> _TASK TO COMPLETE_
Below are some records. Return exactly the lines from the one containing "fundamental type, a" through the one containing "classes E = true →", both included, and only those.

> _RECORDS FOR THE TASK_
=== Begin Enclosure ===
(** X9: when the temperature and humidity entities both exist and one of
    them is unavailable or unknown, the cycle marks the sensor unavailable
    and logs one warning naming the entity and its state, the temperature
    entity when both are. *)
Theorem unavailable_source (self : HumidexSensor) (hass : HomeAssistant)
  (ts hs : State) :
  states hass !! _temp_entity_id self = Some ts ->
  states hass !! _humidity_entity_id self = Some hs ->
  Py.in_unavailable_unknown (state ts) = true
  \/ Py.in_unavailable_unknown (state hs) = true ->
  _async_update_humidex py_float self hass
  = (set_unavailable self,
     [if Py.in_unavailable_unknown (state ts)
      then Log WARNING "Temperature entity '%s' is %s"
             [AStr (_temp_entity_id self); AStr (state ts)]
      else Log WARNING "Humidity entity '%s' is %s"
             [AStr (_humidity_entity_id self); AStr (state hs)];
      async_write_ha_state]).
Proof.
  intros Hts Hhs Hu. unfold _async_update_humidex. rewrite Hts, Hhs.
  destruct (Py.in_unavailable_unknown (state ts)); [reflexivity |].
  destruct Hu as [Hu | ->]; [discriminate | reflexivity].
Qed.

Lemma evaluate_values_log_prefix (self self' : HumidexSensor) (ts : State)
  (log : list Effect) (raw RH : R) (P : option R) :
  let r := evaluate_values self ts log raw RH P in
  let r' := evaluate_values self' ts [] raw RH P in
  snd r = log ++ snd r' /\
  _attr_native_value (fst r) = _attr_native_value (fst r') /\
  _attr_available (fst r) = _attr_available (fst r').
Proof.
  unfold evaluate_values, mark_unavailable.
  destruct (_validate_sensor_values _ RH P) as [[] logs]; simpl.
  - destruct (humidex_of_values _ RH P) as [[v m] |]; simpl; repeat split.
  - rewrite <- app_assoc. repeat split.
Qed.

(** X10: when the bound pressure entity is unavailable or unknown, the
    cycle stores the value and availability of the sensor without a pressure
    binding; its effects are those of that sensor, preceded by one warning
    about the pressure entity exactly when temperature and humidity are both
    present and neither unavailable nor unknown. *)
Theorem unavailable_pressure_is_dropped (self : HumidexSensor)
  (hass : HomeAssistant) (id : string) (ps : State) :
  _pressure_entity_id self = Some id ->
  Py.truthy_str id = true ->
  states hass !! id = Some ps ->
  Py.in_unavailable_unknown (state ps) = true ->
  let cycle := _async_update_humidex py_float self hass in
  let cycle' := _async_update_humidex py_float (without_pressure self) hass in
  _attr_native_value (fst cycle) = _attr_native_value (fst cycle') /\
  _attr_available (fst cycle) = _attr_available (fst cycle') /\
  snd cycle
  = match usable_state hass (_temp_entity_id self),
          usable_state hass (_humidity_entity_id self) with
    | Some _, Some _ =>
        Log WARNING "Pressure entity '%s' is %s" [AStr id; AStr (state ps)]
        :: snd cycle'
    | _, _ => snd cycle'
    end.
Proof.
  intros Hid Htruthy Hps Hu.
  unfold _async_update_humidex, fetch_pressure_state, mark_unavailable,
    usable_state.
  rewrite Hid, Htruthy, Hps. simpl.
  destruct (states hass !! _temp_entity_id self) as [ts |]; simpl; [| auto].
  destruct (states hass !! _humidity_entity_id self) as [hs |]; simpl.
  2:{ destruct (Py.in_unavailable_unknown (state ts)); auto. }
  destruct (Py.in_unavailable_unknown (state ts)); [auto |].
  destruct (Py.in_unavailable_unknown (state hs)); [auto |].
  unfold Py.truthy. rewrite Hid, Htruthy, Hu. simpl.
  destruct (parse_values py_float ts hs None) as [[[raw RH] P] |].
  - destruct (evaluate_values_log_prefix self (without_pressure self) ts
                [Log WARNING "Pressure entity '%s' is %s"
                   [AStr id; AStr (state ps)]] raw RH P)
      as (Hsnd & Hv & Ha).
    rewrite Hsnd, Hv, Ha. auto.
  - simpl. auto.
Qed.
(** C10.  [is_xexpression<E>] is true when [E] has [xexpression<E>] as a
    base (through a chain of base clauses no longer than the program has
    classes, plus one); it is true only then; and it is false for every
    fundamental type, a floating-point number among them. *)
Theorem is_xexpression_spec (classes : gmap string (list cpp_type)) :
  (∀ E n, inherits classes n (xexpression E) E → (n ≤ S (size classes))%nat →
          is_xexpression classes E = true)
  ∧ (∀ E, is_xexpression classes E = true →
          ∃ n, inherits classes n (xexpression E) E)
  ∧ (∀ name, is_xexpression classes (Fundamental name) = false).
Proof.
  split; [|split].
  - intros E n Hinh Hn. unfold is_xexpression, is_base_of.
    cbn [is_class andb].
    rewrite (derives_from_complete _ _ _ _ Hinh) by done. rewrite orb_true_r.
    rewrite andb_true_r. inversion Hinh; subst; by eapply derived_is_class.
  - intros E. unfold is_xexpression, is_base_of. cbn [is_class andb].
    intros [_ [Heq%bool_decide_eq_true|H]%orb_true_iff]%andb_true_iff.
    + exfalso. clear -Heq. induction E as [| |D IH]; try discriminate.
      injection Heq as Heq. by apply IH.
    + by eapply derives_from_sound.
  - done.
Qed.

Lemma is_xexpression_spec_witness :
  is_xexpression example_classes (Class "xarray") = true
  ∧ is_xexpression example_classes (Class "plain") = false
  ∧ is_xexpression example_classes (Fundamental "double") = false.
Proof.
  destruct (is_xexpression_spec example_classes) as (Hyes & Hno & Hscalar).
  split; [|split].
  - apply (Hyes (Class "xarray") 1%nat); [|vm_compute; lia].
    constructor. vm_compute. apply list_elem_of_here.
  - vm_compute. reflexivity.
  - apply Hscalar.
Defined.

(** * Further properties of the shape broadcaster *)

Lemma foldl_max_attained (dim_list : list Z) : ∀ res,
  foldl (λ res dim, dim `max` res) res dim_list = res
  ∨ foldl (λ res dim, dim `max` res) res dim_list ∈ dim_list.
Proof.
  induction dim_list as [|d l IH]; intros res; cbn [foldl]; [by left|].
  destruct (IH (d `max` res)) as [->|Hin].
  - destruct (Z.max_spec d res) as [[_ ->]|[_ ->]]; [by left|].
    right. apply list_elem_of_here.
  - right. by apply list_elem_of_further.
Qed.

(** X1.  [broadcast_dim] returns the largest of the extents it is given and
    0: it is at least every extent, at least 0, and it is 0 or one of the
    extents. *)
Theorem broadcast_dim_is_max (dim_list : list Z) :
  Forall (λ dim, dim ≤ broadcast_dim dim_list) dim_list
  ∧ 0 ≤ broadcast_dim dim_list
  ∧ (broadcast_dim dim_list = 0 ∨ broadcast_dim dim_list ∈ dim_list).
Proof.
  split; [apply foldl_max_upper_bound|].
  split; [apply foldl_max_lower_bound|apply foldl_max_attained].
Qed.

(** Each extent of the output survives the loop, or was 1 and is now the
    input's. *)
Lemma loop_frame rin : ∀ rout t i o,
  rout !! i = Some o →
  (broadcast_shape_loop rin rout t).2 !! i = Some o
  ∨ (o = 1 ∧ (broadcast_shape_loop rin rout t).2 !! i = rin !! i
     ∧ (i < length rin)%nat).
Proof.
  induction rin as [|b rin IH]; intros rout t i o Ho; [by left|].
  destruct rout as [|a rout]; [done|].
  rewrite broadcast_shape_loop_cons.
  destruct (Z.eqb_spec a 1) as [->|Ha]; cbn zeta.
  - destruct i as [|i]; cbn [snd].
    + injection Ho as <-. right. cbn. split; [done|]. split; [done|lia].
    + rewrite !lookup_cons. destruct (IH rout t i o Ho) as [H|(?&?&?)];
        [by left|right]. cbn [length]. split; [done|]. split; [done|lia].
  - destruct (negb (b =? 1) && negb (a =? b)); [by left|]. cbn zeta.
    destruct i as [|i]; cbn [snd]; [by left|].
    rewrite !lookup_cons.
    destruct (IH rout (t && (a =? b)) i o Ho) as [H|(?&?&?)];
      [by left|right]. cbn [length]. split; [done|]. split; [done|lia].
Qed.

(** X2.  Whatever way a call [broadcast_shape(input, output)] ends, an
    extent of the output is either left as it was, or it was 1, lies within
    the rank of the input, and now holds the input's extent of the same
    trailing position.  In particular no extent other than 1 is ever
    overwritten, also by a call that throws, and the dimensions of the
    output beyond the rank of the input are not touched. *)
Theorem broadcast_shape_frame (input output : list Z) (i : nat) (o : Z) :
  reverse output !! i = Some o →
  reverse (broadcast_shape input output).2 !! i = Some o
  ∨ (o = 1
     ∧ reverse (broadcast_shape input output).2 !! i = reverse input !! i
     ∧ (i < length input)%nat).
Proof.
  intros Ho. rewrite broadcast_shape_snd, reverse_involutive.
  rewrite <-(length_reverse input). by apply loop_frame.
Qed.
=== End Enclosure ===
> _FINISHED EXERCISE_
    fundamental type, a floating-point number among them. *)
Theorem is_xexpression_spec (classes : gmap string (list cpp_type)) :
  (∀ E n, inherits classes n (xexpression E) E → (n ≤ S (size classes))%nat →
          is_xexpression classes E = true)
  ∧ (∀ E, is_xexpression classes E = true →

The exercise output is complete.